Le premier mot de cet énoncé est : « convenons ». Dans l’univers brownien des acceptions, les définitions recevables en logique des ensembles finis ne font pas exception. Les dictionnaires et autres lexiques sont entièrement des catalogues de conventions, fort souvent ruisselantes d’affects conscients et inconscients qui ont participé à leur sélection par l’usage. Le vocabulaire économique naît et évolue dans ce contexte dont il serait, je crois, bien imprudent de soutenir qu’il est aujourd’hui moins chargé d’émotions sous-jacentes qu’il le fut, y compris dans ses vocables réputés être les plus froidement rationnels. S’ajoute bien sûr à cela les retours objectifs d’expérience qui franchissent le filtre des partis-pris. N’en déplaise aux zélotes de la finance moderne, ces retours sont nombreux et massifs en matière de structure de financement. Là est à proprement parler permanent ce qui est de nature à durer jusqu’à la fin de l’entité considérée – permanent vient du latin permanere, demeurer jusqu’au bout.

Un emploi substantivé destiné à faire fortune

La définition univoque du capital que je propose d’évaluer n’affecte pas la sémantique de l’adjectif « capital, ale, aux ». Le Grand Robert de la langue française note la primauté historique de cet adjectif. Il a été « emprunté vers 1200 au latin capitalis "de la tête", dérivé de caput, "tête" (>chef) ». Son premier emploi « est spécialisé dans la langue du droit avec la valeur de "qui peut coûter la tête, mortel" » – la peine capitale... En 1567, « un emploi substantivé du masculin capital est attesté en économie ». Il est « destiné – sans jeu de mots – à faire fortune ». Il se peut qu'il « soit né directement en français ». Il se peut qu'il ait été « emprunté à l'italien capitale », partie principale d'un prêt. Au sens devenu premier de l’adjectif, la partie essentielle d'une réalité ou d’un réalisable est capitale.

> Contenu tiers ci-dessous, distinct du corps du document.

(** X16. The declared widths are an invariant of the clock edge: if the
    message fields on the ports have their widths, registers that have
    theirs (32-bit address, 8-bit opaque, [line_nbits] data,
    [num_entries] tags of [tag_nbits] bits and as many lines) still have
    them after any edge, reset or not, whatever the enables are. *)
Theorem tick_keeps_widths (line_nbytes : Z) (num_entries : nat)
    (i : inputs) (r : registers) :
  0 <= line_nbytes → line_bw line_nbytes <= 32 →
  inputs_ok line_nbytes i →
  registers_ok line_nbytes num_entries r →
  registers_ok line_nbytes num_entries (tick line_nbytes i r).
Proof.
  intros Hn Hbw (Hia & Hio & Hid) (Ha & Ho & Hm & Hlt & Ht & Hld & Hd).
  pose proof (line_bw_nonneg line_nbytes) as H0.
  assert (0 <= InstBufferDpath.line_nbits line_nbytes) as Hln
    by (unfold InstBufferDpath.line_nbits; lia).
  assert (0 <= InstBufferDpath.tag_nbits line_nbytes) as Htn.
  { unfold InstBufferDpath.tag_nbits, InstBufferDpath.addr_nbits. lia. }
  unfold registers_ok, tick.
  cbn [buffreq_addr_reg buffreq_opaque_reg memresp_data_reg tag_array
       data_array].
  rewrite !length_imap.
  split; [apply regenrst_fits; [done | exact Hia | exact Ha]|].
  split; [apply regenrst_fits; [done | exact Hio | exact Ho]|].
  split; [apply regenrst_fits; [done | exact Hid | exact Hm]|].
  split; [exact Hlt|]. split; [|split; [exact Hld|]].
  - apply Forall_lookup_2. intros k x. rewrite list_lookup_imap.
    destruct (tag_array r !! k) as [t|] eqn:Ek; [|done].
    intros [= <-]. apply regenrst_fits; [done | | ].
    + by apply req_tag_fits.
    + by apply (proj1 (Forall_lookup _ _) Ht k).
  - apply Forall_lookup_2. intros k x. rewrite list_lookup_imap.
    destruct (data_array r !! k) as [d|] eqn:Ek; [|done].
    intros [= <-]. apply regenrst_fits; [done | exact Hid | ].
    by apply (proj1 (Forall_lookup _ _) Hd k).
Qed.
(** * The disaggregation calculator of the OpenQuake engine

    A shallow embedding of [openquake/calculators/disaggregation.py]:
    the probability combiner [agg_probs], the reducer [agg_result], the
    magnitude binning of [get_indices_by_gidx_mag], the checks of [init],
    [check_poes_disagg] and [save_bin_edges], the selection of the
    realizations in [full_disaggregation] and the extraction of the PMFs in
    [save_disagg_results] and [_save].

    Numbers.  The calculator computes with Python floats and numpy [float64]
    arrays.  The embedding is written once, over a class [Number] of scalars,
    and read at two instances: [float], the kernel's binary64 numbers, which
    round exactly as the Python program does, and [R], the real numbers,
    which is the arithmetic the formulas are meant to approximate. *)

From Stdlib Require Import ZArith List Bool Floats Reals Lra Lia.
From stdpp Require Import gmap strings list sorting.

Set Warnings "-register-all".

(** ** Scalars *)

Class Number (A : Type) := {
  zero : A;                 (* the Python literal [0], converted *)
  one : A;                  (* the Python literal [1.] *)
  sub : A -> A -> A;        (* [x - y] *)
  mul : A -> A -> A;        (* [x * y] *)
  ltb : A -> A -> bool;     (* [x < y] *)
  eqb : A -> A -> bool      (* [x == y] *)
}.

#[export] Instance float_Number : Number float := {|
  zero := 0%float;
  one := 1%float;
  sub := PrimFloat.sub;
  mul := PrimFloat.mul;
  ltb := PrimFloat.ltb;
  eqb := PrimFloat.eqb
|}.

Une fois encore, en tout état de cause la question de ce qui est capital en économie se pose. Elle se présente rafraîchie dans une approche délivrée de la camisole de force d’une théorie moniste de la cherté (Economie matin du 16 février). Elle appelle une première réponse qui appelle elle-même une question suivante. C’est à l’objet « financement permanent d’entreprise » que conduit cet enchaînement, lequel n’exclut nullement que le travail humain soit à jamais primordial en économie comme plus largement partout dans la condition humaine. Voici comment.

La pratique des échanges marchands est capitale, car elle seule procure les revenus économiques, lesquels alimentent le flux constant des transferts eux-mêmes économiques, par la fiscalité notamment. L’entreprise est capitale dans la pratique des échanges marchands cependant que de la structure du bilan d’une entreprise dépend inévitablement sa solidité et sa capacité à employer de façon durable. Le financement permanent est capital dans le bilan d’une entreprise, car c’est surtout de sa hauteur, relativement aux investissements, que provient la solidité financière de l’entreprise et, par elle, la capacité de l’entreprise à employer de façon durable.

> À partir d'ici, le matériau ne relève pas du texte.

Lemma run_webdriver_call (w : World) (s : BrowserTests.t) (h : list Event) (d : string) :
  BrowserTests.display s = Some d ->
  exists env,
    env !! "DISPLAY" = Some d
    /\ BrowserTests.run_webdriver w s h
       = perform w (CheckCall (Argv ["npm"; "run"; "selenium-test"])
                      (Some (BrowserTests.mw_install_path s)) (Some env)) s h.
Proof.
  intros Hd. unfold BrowserTests.run_webdriver. rewrite bind_get. cbv zeta.
  rewrite Hd. eexists. split; [|reflexivity].
  rewrite dict_update_lookup. reflexivity.
Qed.

#[local] Arguments truthy_str : simpl never.

(** Evaluate [BrowserTests.execute] along every path of the outcomes,
    keeping the two spawned commands as they are. *)
Ltac browser_run_split w :=
  repeat
    (cbn;
     match goal with
     | |- context [BrowserTests.run_qunit w ?s ?h] =>
         let env := fresh "karma_env" in
         let E := fresh "E" in
         destruct (run_qunit_call w s h) as (env & E); rewrite E; clear E
     | |- context [BrowserTests.run_webdriver w ?s ?h] =>
         let env := fresh "webdriver_env" in
         let Hd := fresh "Hdisplay" in
         let E := fresh "E" in
         destruct (run_webdriver_call w s h _ eq_refl) as (env & Hd & E);
         rewrite E; clear E
     | H : path_exists w _ = _ |- _ => progress rewrite H
     | H : truthy_str _ = _ |- _ => progress rewrite H
     | |- context [outcome w ?h ?a] => destruct (outcome w h a)
     | |- _ => progress unfold perform
     end).
(** * Verification of the ambient-music generator of reelgenerator

    Shallow embedding of [src/modules/music_generator.py] (and of the
    constants of [src/config.py] it reads).

    Modelling conventions:
    - Python floats are modelled by exact rationals [Q]; [math.sin] and
      [math.pi] are left abstract (Section variables [py_sin] and [pi]),
      so every theorem about the synthesizer holds for any choice of them.
    - Python [int(x)] on a float truncates toward zero: [py_int].
    - Python exceptions that the code can reach (list indexing,
      [struct.pack] range check) are modelled by the [PyM] error monad.
    - The global state the module touches (the [random] module's seed,
      the wall clock, the file system) is an explicit record [world]. *)

From Stdlib Require Import ZArith QArith Qround String Ascii Bool List Lia Lqa.
Import ListNotations.

Open Scope Q_scope.

(* ------------------------------------------------------------------ *)
(** ** Python primitives *)

(** [int(x)] for a float [x]: truncation toward zero. *)
Definition py_int (x : Q) : Z := Z.quot (Qnum x) (Zpos (Qden x)).

(** Python's [round(x)] on floats (round half to even), used only to
    state what the spec says. *)
Definition py_round (x : Q) : Z :=
  let f := Qfloor x in
  let d := x - inject_Z f in
  if Qle_bool d (1#2) && negb (Qeq_bool d (1#2)) then f
  else if Qeq_bool d (1#2) then (if Z.even f then f else f + 1)
  else f + 1.

(** [min(a, b)] and [max(a, b)] keep the first argument unless the second
    is strictly smaller (resp. larger). *)
Definition py_min (a b : Q) : Q := if negb (Qle_bool a b) then b else a.
Definition py_max (a b : Q) : Q := if negb (Qle_bool b a) then b else a.
(** * Story.generator: the generation-and-filtering pipeline

    A shallow embedding of [model_utils.py] (class [NextSentencePredictor],
    [validate_input]) and of [generate_stories] from [app.py], with the
    properties of the candidate filter and of the over-generation loop.

    Python strings are lists of characters; a character is a code point
    below 256, carried by [ascii].  The language model and its tokenizer
    are an external dependency: one sampling attempt either raises or hands
    back a decoded text, and that is all the pipeline sees of it. *)

From Stdlib Require Import String Ascii ZArith Lia Bool Arith List.
Import ListNotations.

Local Open Scope list_scope.

(** ** Python strings *)

Module PyStr.

Definition str := list ascii.

Definition lit (s : string) : str := list_ascii_of_string s.

Definition str_eq_dec : forall a b : str, {a = b} + {a <> b} :=
  list_eq_dec ascii_dec.

Definition code (c : ascii) : nat := nat_of_ascii c.

Definition between (lo hi n : nat) : bool := (lo <=? n) && (n <=? hi).

(** [str.isspace] on one character: the code points below 256 that Python
    counts as whitespace. *)
Definition isspace (c : ascii) : bool :=
  let n := code c in
  between 9 13 n || between 28 32 n || (n =? 133) || (n =? 160).

(** [str.isalpha] on one character, code points below 256. *)
Definition isalpha_char (c : ascii) : bool :=
  let n := code c in
  between 65 90 n || between 97 122 n
  || (n =? 170) || (n =? 181) || (n =? 186)
  || between 192 214 n || between 216 246 n || between 248 255 n.

(** [s.isalpha()]: every character alphabetic and at least one character. *)
Definition isalpha (s : str) : bool :=
  match s with
  | [] => false
  | _ => forallb isalpha_char s
  end.

Fixpoint lstrip (s : str) : str :=
  match s with
  | [] => []
  | c :: rest => if isspace c then lstrip rest else s
  end.

Definition rstrip (s : str) : str := rev (lstrip (rev s)).

(** [s.strip()] *)
Definition strip (s : str) : str := rstrip (lstrip s).

(** [s.startswith(p)] *)
Fixpoint startswith (s p : str) {struct p} : bool :=
  match p, s with
  | [], _ => true
  | _ :: _, [] => false
  | a :: p', b :: s' => if ascii_dec a b then startswith s' p' else false
  end.

(** [s.split()]: the maximal runs of non-whitespace characters. *)
Fixpoint split (s : str) : list str :=
  match s with
  | [] => []
  | c :: rest =>
      if isspace c then split rest
      else match rest with
           | [] => [[c]]
           | c' :: _ =>
               if isspace c' then [c] :: split rest
               else match split rest with
                    | w :: ws => (c :: w) :: ws
                    | [] => [[c]]
                    end
           end
  end.

(** [sep.join(parts)] *)
Fixpoint join (sep : str) (parts : list str) : str :=
  match parts with
  | [] => []
  | [p] => p
  | p :: ps => p ++ sep ++ join sep ps
  end.

(** [x in l] for a list of strings *)
Definition mem (x : str) (l : list str) : bool :=
  if in_dec str_eq_dec x l then true else false.

(** [l[:n]] for a Python integer [n] (a negative [n] counts from the end). *)
Definition slice_to {A} (l : list A) (n : Z) : list A :=
  if (0 <=? n)%Z then firstn (Z.to_nat n) l
  else firstn (length l - Z.to_nat (- n)) l.

(** The sentence terminators of the pattern [[.!?]+]. *)
Definition is_terminator (c : ascii) : bool :=
  let n := code c in (n =? 46) || (n =? 33) || (n =? 63).

(** [re.split(r'[.!?]+', s)]: the pieces between maximal runs of
    terminators; a run at either end leaves an empty piece there. *)
Fixpoint re_split (s : str) : list str :=
  match s with
  | [] => [[]]
  | c :: rest =>
      if is_terminator c then
        match rest with
        | [] => [[]; []]
        | c' :: _ => if is_terminator c' then re_split rest
                     else [] :: re_split rest
        end
      else match re_split rest with
           | seg :: segs => (c :: seg) :: segs
           | [] => [[c]]
           end
  end.

End PyStr.

Import PyStr.

(** ** [validate_input] *)

Definition msg_empty : str := lit "Input text cannot be empty".
Definition msg_short : str :=
  lit "Input text is too short (minimum 3 characters)".
Definition msg_long : str :=
  lit "Input text is too long (maximum 200 characters)".

Definition is_empty (s : str) : bool :=
  match s with [] => true | _ => false end.

Definition validate_input (text : str) : bool * str :=
  if is_empty text || is_empty (strip text) then (false, msg_empty)
  else if length (strip text) <? 3 then (false, msg_short)
  else if 200 <? length (strip text) then (false, msg_long)
  else (true, []).
(** * Surveillance-report extraction and aggregation: a verified model

    A shallow embedding of the extraction-and-aggregation pipeline of the
    repository ([edengue_import.py], [cleaning_data/edengue_processing.py],
    [cleaning_data/fill_edengue_from_dmoss.py]) together with the properties
    its specification states about it.

    Python [str] values are sequences of Unicode code points; the character
    properties the scripts consult through [unicodedata], [str.upper],
    [str.strip], [str.isdigit] and the [re] classes [\s] and [\d] are the
    tables of the Unicode Character Database 14.0.0, the version bundled
    with CPython 3.11.  Floating-point cells are IEEE 754 binary64 values
    ([SpecFloat.spec_float]). *)

From Stdlib Require Import NArith ZArith List Bool Ascii String FMapPositive Lia Sorted DecimalN.
From Stdlib Require Import Floats.SpecFloat.
From stdpp Require Import gmap.
Import ListNotations.

Local Open Scope N_scope.

(** ** Unicode Character Database 14.0.0 *)

Module UCD.
(** C10. The two records differ in exactly four fields: [description],
    [readtime] and [middlewares], set by [part_000] only, and [background],
    set by [main.ts] only. *)
Theorem entry_modules_differ (w : world) :
  exists c1 c2 : tree,
    config_of w main_ts = Some c1 /\ config_of w part_000 = Some c2
    /\ (forall k : string,
          field k c1 <> field k c2
          <-> In k [ "description"; "readtime"; "middlewares"; "background" ])
    /\ field "description" c2
       = Some (TStr "A personal blog where I share what I learn as a sofware developer.")
    /\ field "readtime" c2 = Some (TBool true)
    /\ field "middlewares" c2 = Some (TArr [])
    /\ field "description" c1 = None
    /\ field "readtime" c1 = None
    /\ field "middlewares" c1 = None
    /\ field "background" c1 = Some (TStr "#f9f9f9")
    /\ field "background" c2 = None.
Proof.
  exists (tree_of main_settings), (tree_of part_settings).
  split; [apply main_config_of|]. split; [apply part_config_of|].
  split; [|repeat split; reflexivity].
  intros k.
  key_case k "title"; [split; [intros H; now elim H | simpl; intuition discriminate]|].
  key_case k "author"; [split; [intros H; now elim H | simpl; intuition discriminate]|].
  key_case k "avatar"; [split; [intros H; now elim H | simpl; intuition discriminate]|].
  key_case k "avatarClass"; [split; [intros H; now elim H | simpl; intuition discriminate]|].
  key_case k "links"; [split; [intros H; now elim H | simpl; intuition discriminate]|].
  key_case k "description"; [split; [intros _; simpl; tauto | intros _; discriminate]|].
  key_case k "readtime"; [split; [intros _; simpl; tauto | intros _; discriminate]|].
  key_case k "middlewares"; [split; [intros _; simpl; tauto | intros _; discriminate]|].
  key_case k "background"; [split; [intros _; simpl; tauto | intros _; discriminate]|].
  split.
  - intros H. elim H. simpl.
    repeat match goal with
           | Hn : k <> ?lit |- _ =>
               apply String.eqb_neq in Hn; rewrite Hn; clear Hn
           end.
    reflexivity.
  - simpl. intuition congruence.
Qed.

(** ** Front matter of the content files *)

Example jetpack_compose_front_matter (body : list string) :
  parse_front_matter (jetpack_compose_md ++ body)
  = Some (FrontMatter "An Introduction to Android Jetpack Compose"
                      (Date 2022 6 10) None).
Proof. reflexivity. Qed.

Qu’ils soient salariaux ou patronaux, les syndicats qui tergiversent avec la primauté du capital ainsi défini apportent à leurs adhérents des satisfactions idéologiques qui vont à l’encontre de leurs intérêts logiques. Les formateurs à l’économie et à la gestion qui font de même contribuent à l’égarement des générations montantes.

Source et perspective

La matière du présent article est tirée des propositions premières 5.1 à 5.3. L’argumentation de la proposition 5.3 se termine par l’évocation du grand progrès que Pascal a fait faire à la physique en forgeant le concept de « pression ». On peut en effet se demander si la pensée économique articulée qui réussira à faire du capital un concept univoque accomplira un progrès de même sorte.